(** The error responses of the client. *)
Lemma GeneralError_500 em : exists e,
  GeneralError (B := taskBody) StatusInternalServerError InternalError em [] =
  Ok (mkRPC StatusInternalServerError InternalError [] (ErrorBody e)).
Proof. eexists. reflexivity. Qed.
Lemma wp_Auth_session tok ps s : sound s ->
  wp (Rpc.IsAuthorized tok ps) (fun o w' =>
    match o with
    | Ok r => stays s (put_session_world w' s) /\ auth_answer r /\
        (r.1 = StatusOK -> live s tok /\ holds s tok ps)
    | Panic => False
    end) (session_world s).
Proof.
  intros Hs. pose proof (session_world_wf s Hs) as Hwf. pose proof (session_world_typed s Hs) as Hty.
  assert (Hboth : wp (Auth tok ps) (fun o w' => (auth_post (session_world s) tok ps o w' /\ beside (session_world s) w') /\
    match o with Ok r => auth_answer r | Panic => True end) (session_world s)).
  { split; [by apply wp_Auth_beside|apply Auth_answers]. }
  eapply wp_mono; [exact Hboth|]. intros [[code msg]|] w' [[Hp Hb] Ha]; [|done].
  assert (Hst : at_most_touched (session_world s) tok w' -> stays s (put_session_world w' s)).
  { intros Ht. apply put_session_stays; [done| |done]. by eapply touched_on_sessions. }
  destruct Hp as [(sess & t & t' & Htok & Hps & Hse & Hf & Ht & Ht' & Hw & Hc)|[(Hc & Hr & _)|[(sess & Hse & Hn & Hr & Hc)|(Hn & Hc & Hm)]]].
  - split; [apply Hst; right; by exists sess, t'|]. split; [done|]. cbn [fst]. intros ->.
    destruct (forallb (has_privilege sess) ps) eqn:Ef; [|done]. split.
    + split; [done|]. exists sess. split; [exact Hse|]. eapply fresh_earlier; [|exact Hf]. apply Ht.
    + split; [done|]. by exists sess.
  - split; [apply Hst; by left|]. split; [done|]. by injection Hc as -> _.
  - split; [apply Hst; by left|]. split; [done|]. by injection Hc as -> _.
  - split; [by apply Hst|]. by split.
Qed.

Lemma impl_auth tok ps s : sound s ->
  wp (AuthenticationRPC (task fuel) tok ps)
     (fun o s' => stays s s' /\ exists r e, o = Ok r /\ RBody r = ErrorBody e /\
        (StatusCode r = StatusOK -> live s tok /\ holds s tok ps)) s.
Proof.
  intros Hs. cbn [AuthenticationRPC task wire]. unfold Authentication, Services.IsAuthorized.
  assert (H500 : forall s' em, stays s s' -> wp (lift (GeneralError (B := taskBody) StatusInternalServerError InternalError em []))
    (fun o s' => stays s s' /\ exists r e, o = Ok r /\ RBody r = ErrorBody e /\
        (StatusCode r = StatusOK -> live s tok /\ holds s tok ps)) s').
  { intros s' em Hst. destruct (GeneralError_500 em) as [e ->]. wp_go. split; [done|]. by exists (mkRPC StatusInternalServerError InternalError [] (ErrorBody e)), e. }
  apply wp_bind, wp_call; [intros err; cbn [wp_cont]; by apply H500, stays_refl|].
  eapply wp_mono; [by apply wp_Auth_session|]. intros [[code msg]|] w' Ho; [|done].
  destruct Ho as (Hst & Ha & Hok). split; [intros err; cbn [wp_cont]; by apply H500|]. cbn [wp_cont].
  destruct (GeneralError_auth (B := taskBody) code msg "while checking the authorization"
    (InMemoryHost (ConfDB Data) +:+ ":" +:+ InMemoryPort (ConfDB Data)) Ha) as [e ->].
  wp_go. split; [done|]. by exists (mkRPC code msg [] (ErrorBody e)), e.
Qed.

PROBLEM TO SOLVE
Taking the line with "intros Ht. apply" as the first and the line with "by exists sess." as the last, retype that stretch of the data above exactly, with no other lines.

RESULT FOR THIS EXERCISE
  { intros Ht. apply put_session_stays; [done| |done]. by eapply touched_on_sessions. }
  destruct Hp as [(sess & t & t' & Htok & Hps & Hse & Hf & Ht & Ht' & Hw & Hc)|[(Hc & Hr & _)|[(sess & Hse & Hn & Hr & Hc)|(Hn & Hc & Hm)]]].
  - split; [apply Hst; right; by exists sess, t'|]. split; [done|]. cbn [fst]. intros ->.
    destruct (forallb (has_privilege sess) ps) eqn:Ef; [|done]. split.
    + split; [done|]. exists sess. split; [exact Hse|]. eapply fresh_earlier; [|exact Hf]. apply Ht.
    + split; [done|]. by exists sess.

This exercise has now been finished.